Therapy Areas: Respiratory
Seqirus passes US FDA approval of first-ever adjuvanted, cell-based pandemic influenza A (H5N1) vaccine
4 February 2020 -

Vaccine company Seqirus reported on Tuesday the receipt of approval from the US Food and Drug Administration (FDA) for AUDENZ to help protect individuals six months of age and older against Pandemic influenza A (H5N1) epidemic, a contagious airborne respiratory disease.

The company said AUDENZ (Influenza A (H5N1) Monovalent Vaccine, Adjuvanted) is the first-ever adjuvanted, cell-based influenza vaccine designed to protect against influenza A (H5N1) in the event of a pandemic.

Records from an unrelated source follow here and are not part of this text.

(* ===== verification/_CoqProject ===== *)
-Q . S2P
Prelude.v
WrappingIntegers.v
ByteStream.v
StdMap.v
StreamReassembler.v
Buffers.v
Parser.v
Checksum.v
TCPSegment.v
IPv4.v
TCPReceiver.v
TCPSender.v
EndToEnd.v
Transfer.v
TCPState.v
TCPConnection.v
Duplex.v
Benchmark.v
Flow.v
Exchange.v
Completion.v
Text.v
Address.v
FileDescriptor.v
EventLoop.v
Sockets.v
StreamCopy.v
Webget.v
Ethernet.v
Summaries.v
NetworkInterface.v
Router.v
NetworkSimulator.v
Adapters.v
SpongeSocket.v
Bouncer.v
Lab7.v
Options.v
Programs.v
Lifetime.v
TcpDump.v
(** Mutation of the inbound stream through the reference of [stream_out]. *)
Definition with_stream_out (o : ByteStream) (r : TCPReceiver) : TCPReceiver :=
  mkReceiver (with_output o (rc_reassembler r)) (rc_capacity r) (rc_isn r) (rc_if_syn_set r)
    (rc_if_fin_set r) (rc_syn_flag r) (rc_fin_flag r) (rc_abs_checkpoint r) (rc_abs_seqno_fin r).

Definition segment_received (seg : TCPSegment) (r : TCPReceiver) : TCPReceiver :=
  let sq := seqno (header seg) in
  let syn_flag := syn (header seg) in
  let fin_flag := fin (header seg) in
  let '(isn, if_syn_set) :=
    if negb (rc_if_syn_set r) && syn_flag then (sq, true) else (rc_isn r, rc_if_syn_set r) in
  let '(abs_seqno_fin, if_fin_set) :=
    if negb (rc_if_fin_set r) && fin_flag
    then (unwrap (wsub (wadd sq (length_in_sequence_space seg)) 1) isn (rc_abs_checkpoint r), true)
    else (rc_abs_seqno_fin r, rc_if_fin_set r) in
  if (length_in_sequence_space seg =? 0) || negb if_syn_set then
    mkReceiver (rc_reassembler r) (rc_capacity r) isn if_syn_set if_fin_set syn_flag fin_flag
      (rc_abs_checkpoint r) abs_seqno_fin
  else
    let abs_seqno := unwrap sq isn (rc_abs_checkpoint r) in
    let stream_index := if negb syn_flag then u64 (abs_seqno - 1) else abs_seqno in
    mkReceiver (push_substring (copy (payload seg)) stream_index fin_flag (rc_reassembler r))
      (rc_capacity r) isn if_syn_set if_fin_set syn_flag fin_flag abs_seqno abs_seqno_fin.
Section Truncation.
Context (isn : WrappingInt32) (Hisn : winv isn) (S : list byte) (HS : zlen S < 2 ^ 31 - 4).
Context (r : TCPReceiver) (w out : list byte) (Hsy : Synced isn S r).
Context (HI : Inv S (rc_reassembler r) w (length out)) (Hsyn : rc_if_syn_set r = true).
Context (Hempty : rcv_unassembled_bytes r = 0) (Hopen : input_ended (rcv_stream_out r) = false).
Context (fin_seg : TCPSegment) (Hfin : fin (header fin_seg) = true) (Hpl : str (payload fin_seg) = []).
Context (Hh : honest isn S fin_seg) (Hshort : w <> S).
Abbreviation r1 := (segment_received fin_seg r).

Lemma stored_nothing : sr_unassembled (rc_reassembler r) = [].
Proof.
  unfold rcv_unassembled_bytes, unassembled_bytes in Hempty. rewrite (inv_ub _ _ _ _ HI) in Hempty.
  destruct (sr_unassembled _); [done|cbn in Hempty; lia].
Qed.

Lemma missing_bytes : sr_next_index (rc_reassembler r) = zlen w /\ zlen w < zlen S.
Proof.
  pose proof (inv_written _ _ _ _ HI) as Hw. unfold input_ended, rcv_stream_out, stream_out in Hopen. rewrite Hopen in Hw.
  split; [done|]. destruct (inv_prefix _ _ _ _ HI) as [k Ek]. destruct k as [|b k].
  - rewrite app_nil_r in Ek. congruence.
  - rewrite Ek, length_app. cbn. lia.
Qed.

(** What the segment leaves: the stream ended, its end noted behind the bytes that
    are still missing. *)
Lemma early_fin :
  rc_reassembler r1 = mkReassembler (end_input (sr_output (rc_reassembler r))) (sr_capacity (rc_reassembler r)) [] 0 true
                        (sr_next_index (rc_reassembler r)) /\
  Synced isn S r1 /\ rc_if_syn_set r1 = true /\ rc_if_fin_set r1 = true /\
  (rc_if_fin_set r = false -> rc_abs_seqno_fin r1 = zlen S + 1).
Proof.
  pose proof Hh as [a Ha]. pose proof missing_bytes as [_ Hm].
  destruct (segment_received_flags fin_seg r) as (Es & Ef & _). rewrite Hsyn in Es. cbn [orb] in Es. rewrite Hfin, orb_true_r in Ef.
  assert (Hlen : length_in_sequence_space fin_seg <> 0)
    by (unfold length_in_sequence_space; rewrite Hfin; case_if; lia).
  destruct (segment_received_at isn Hisn S HS fin_seg a r Hsy Ha) as [Hsy1 [[[?|E] _]|(Hidx & Hss & _ & E)]];
    [done|congruence|].
  split_and!; try done.
  - rewrite E, Hpl, Hfin. apply push_empty_eof; [apply stored_nothing|exact Hempty].
  - intros Hf0. by apply (fin_seqno_first isn Hisn S HS).
Qed.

Additionally, the novel vaccine AUDENZ combines two leading-edge technologies MF59 adjuvant and cell-based antigen manufacturing, revealed the company.

In December 2015, the US Food and Drug Administration has awarded Fast Track designation for the aH5N1c vaccine for prevention of illness related to pandemic influenza caused by A (H5N1) virus.

According to the company, AUDENZ is designed to be rapidly deployed to help protect the US population and can be stockpiled for first responders in the event of pandemic.

The cell-based vaccine antigen, MF59 adjuvant and formulated prefilled syringes used in the AUDENZ vaccine are all produced in the state-of-the-art Seqirus production facility in Holly Springs, N.C.,which was built and supported through a multi-year public-private partnership with Biomedical Advanced Research and Development Authority (BARDA).